[Recorded data]
--

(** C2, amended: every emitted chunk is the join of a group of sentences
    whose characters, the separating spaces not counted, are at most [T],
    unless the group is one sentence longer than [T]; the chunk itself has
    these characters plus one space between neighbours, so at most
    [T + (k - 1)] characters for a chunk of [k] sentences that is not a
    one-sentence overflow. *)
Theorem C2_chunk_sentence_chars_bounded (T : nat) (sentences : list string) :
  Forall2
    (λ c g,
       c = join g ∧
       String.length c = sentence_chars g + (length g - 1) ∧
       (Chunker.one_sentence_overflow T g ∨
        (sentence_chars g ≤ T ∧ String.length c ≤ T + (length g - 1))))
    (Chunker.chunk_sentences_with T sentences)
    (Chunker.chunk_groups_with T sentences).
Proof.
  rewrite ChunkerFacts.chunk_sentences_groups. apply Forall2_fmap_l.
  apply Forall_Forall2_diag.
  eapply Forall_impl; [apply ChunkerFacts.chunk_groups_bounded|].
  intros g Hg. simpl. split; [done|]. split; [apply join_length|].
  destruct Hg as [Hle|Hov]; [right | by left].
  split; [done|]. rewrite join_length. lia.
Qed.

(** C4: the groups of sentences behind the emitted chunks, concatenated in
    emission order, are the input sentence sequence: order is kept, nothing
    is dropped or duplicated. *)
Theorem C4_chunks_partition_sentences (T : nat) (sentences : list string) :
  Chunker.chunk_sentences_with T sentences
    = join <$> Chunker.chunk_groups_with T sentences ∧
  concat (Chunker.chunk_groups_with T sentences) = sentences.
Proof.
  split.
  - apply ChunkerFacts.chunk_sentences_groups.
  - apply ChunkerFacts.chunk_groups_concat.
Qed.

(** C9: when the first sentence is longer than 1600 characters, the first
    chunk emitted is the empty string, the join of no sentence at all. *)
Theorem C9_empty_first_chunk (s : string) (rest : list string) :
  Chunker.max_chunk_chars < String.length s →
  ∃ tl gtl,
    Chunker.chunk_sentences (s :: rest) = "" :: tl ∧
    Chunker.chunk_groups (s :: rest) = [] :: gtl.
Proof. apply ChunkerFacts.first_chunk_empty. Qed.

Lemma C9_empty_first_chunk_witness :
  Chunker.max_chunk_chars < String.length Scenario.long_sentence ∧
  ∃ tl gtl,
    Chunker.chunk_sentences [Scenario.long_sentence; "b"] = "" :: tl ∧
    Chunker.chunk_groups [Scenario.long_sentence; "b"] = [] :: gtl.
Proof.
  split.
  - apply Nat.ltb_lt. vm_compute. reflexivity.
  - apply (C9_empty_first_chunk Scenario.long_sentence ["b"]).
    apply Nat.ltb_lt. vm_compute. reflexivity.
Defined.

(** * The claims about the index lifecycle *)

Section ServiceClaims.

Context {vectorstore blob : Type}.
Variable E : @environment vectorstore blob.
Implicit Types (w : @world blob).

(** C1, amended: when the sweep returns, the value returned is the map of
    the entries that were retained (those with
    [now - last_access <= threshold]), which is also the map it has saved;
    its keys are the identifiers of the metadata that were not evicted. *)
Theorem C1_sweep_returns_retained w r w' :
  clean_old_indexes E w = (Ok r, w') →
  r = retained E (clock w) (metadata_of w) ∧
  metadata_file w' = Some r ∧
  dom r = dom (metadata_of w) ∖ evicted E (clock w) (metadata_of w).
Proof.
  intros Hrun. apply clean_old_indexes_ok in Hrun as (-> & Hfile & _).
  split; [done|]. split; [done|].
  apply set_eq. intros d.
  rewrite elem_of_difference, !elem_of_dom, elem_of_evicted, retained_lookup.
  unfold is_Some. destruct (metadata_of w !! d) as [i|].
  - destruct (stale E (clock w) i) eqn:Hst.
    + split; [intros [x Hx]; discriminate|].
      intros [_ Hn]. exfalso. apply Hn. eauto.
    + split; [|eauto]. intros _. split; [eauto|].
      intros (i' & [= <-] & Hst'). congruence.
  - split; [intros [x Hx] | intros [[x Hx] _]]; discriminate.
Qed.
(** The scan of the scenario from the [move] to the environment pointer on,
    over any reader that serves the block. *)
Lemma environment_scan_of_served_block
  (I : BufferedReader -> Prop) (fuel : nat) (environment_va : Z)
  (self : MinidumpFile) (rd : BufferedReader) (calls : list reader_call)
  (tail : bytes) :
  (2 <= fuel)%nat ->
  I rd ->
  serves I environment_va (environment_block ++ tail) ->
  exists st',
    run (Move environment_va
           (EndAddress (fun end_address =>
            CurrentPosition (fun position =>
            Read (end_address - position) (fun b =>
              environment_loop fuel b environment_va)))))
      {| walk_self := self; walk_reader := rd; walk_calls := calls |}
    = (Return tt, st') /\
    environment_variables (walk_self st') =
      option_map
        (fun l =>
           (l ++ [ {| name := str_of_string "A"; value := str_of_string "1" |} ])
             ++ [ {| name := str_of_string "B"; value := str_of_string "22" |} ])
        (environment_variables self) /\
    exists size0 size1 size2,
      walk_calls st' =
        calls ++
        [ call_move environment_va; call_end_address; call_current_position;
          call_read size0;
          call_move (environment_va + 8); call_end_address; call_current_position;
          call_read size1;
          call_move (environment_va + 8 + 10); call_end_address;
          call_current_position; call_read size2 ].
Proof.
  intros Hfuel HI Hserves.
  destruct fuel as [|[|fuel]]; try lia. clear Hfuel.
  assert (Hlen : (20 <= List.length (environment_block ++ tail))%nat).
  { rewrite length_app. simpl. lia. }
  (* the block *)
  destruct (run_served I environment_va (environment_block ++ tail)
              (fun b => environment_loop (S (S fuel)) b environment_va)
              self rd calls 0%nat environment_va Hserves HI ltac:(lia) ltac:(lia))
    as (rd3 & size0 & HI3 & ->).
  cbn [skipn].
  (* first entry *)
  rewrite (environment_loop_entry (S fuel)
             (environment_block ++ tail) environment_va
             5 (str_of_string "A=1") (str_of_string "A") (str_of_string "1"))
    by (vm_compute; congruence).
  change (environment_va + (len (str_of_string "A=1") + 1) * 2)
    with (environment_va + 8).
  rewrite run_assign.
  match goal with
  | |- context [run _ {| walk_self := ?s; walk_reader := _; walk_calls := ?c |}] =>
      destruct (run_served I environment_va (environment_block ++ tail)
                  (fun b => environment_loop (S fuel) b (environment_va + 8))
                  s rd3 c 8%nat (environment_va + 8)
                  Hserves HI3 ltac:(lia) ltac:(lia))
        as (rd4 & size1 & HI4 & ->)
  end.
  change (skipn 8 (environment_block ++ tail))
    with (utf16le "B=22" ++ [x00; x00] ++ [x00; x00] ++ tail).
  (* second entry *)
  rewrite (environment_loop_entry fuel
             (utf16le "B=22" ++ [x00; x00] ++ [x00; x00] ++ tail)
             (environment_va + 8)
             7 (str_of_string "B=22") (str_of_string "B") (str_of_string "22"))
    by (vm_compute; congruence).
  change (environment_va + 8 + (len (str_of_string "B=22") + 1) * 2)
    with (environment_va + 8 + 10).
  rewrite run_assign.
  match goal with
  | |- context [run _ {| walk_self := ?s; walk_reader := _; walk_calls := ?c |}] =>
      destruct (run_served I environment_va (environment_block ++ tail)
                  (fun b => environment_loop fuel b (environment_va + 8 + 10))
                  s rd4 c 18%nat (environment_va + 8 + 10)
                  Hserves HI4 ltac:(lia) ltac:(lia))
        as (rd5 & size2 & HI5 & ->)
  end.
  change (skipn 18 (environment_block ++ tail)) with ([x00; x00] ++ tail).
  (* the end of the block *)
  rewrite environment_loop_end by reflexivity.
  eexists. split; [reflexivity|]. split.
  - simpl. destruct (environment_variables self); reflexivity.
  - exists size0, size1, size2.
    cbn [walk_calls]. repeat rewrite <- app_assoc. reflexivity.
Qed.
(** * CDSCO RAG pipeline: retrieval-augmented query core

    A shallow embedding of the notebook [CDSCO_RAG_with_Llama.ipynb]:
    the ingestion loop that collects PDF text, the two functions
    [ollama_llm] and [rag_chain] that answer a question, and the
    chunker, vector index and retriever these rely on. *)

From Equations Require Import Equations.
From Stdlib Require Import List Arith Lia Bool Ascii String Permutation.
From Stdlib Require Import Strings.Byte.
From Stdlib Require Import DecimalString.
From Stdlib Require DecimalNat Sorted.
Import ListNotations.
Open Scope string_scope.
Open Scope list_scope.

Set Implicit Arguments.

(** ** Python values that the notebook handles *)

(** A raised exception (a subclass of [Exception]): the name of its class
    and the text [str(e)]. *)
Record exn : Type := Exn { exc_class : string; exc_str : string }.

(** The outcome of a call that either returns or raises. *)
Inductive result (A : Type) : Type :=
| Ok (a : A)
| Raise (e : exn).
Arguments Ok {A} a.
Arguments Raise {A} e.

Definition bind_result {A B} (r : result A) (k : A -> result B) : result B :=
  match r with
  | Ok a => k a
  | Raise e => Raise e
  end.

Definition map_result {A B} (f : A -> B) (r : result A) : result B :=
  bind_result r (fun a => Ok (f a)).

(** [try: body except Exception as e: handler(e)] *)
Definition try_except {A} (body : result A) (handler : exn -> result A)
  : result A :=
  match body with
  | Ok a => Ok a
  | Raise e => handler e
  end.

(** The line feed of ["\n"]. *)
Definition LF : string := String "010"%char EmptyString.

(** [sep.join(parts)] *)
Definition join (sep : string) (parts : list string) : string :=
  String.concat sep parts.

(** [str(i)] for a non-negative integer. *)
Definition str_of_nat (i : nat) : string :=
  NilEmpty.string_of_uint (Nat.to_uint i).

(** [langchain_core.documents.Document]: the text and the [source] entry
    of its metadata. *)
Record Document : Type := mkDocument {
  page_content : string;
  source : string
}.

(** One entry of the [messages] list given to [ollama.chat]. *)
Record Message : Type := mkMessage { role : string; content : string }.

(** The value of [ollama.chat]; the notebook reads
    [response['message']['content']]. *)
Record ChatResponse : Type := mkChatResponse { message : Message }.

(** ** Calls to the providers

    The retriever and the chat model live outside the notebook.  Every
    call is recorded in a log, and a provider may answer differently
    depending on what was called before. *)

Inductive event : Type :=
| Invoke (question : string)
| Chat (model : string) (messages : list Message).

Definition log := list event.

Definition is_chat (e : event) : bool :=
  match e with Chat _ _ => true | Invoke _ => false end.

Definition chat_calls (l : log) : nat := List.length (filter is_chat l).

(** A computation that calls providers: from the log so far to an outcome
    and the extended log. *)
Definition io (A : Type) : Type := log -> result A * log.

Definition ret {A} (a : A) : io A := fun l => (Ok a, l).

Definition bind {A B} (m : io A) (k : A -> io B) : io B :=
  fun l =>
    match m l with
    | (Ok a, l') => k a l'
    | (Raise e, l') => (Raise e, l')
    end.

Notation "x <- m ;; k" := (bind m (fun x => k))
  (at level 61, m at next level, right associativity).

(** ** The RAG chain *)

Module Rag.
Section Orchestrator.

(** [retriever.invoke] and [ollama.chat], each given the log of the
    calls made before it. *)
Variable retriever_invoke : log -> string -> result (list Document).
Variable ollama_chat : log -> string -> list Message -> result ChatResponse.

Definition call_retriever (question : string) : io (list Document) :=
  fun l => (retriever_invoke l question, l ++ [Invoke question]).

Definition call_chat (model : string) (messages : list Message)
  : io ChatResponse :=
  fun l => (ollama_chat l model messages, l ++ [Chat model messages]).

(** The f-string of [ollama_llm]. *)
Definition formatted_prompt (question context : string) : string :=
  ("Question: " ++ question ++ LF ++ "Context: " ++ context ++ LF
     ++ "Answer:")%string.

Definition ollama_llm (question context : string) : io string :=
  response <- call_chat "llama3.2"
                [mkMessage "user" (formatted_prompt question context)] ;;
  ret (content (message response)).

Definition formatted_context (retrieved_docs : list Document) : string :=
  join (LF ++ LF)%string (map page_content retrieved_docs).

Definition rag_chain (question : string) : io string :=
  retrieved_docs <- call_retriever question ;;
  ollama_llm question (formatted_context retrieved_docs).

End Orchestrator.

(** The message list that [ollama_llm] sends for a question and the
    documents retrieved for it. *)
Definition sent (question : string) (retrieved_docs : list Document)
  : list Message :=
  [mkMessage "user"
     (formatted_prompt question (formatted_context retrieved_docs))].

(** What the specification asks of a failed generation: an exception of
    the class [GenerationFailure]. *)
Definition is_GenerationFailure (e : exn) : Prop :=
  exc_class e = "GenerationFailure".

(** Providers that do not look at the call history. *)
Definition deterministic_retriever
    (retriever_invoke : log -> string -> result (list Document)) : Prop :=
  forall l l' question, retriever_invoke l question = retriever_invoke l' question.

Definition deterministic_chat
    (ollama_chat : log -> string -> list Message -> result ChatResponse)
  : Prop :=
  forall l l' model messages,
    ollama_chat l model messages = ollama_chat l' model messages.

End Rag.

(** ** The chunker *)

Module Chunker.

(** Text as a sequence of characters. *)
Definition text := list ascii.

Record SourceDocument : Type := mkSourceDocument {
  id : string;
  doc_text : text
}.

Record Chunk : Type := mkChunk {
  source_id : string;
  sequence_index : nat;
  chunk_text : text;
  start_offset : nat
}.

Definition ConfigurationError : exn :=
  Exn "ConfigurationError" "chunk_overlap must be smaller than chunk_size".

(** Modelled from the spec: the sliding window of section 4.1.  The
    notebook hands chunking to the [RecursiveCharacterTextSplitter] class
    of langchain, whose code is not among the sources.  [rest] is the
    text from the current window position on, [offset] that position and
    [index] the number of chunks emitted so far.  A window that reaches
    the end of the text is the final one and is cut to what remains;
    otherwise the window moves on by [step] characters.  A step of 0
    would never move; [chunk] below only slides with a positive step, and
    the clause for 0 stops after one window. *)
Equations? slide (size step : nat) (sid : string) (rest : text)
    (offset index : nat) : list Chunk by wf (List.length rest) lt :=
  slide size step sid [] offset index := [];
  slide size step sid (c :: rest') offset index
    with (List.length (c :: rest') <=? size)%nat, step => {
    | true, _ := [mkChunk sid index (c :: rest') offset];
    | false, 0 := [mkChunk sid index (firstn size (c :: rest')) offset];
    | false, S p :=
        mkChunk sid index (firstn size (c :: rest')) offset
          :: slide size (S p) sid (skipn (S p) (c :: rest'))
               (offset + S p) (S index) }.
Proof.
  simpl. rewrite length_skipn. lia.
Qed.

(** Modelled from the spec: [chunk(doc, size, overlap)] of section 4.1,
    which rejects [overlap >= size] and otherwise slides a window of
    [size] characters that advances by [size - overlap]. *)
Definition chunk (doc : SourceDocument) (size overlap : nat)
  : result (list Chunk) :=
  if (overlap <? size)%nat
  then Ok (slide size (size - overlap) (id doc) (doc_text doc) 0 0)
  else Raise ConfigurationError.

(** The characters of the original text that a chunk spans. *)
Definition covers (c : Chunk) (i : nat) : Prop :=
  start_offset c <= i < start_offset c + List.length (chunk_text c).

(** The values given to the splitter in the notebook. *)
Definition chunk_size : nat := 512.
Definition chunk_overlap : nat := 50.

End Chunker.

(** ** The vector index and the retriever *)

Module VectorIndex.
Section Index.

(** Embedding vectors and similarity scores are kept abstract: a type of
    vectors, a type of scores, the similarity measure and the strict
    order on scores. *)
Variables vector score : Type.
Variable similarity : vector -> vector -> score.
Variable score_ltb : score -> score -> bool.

--

*Task goal*. Using the data above, extract exactly the lines from the one that holds "Open Scope list_scope." to the one that holds "(** The line", both ends included, and no others.

*Written solution*.
Open Scope list_scope.

Set Implicit Arguments.

(** ** Python values that the notebook handles *)

(** A raised exception (a subclass of [Exception]): the name of its class
    and the text [str(e)]. *)
Record exn : Type := Exn { exc_class : string; exc_str : string }.

(** The outcome of a call that either returns or raises. *)
Inductive result (A : Type) : Type :=
| Ok (a : A)
| Raise (e : exn).
Arguments Ok {A} a.
Arguments Raise {A} e.

Definition bind_result {A B} (r : result A) (k : A -> result B) : result B :=
  match r with
  | Ok a => k a
  | Raise e => Raise e
  end.

Definition map_result {A B} (f : A -> B) (r : result A) : result B :=
  bind_result r (fun a => Ok (f a)).

(** [try: body except Exception as e: handler(e)] *)
Definition try_except {A} (body : result A) (handler : exn -> result A)
  : result A :=
  match body with
  | Ok a => Ok a
  | Raise e => handler e
  end.

(** The line feed of ["\n"]. *)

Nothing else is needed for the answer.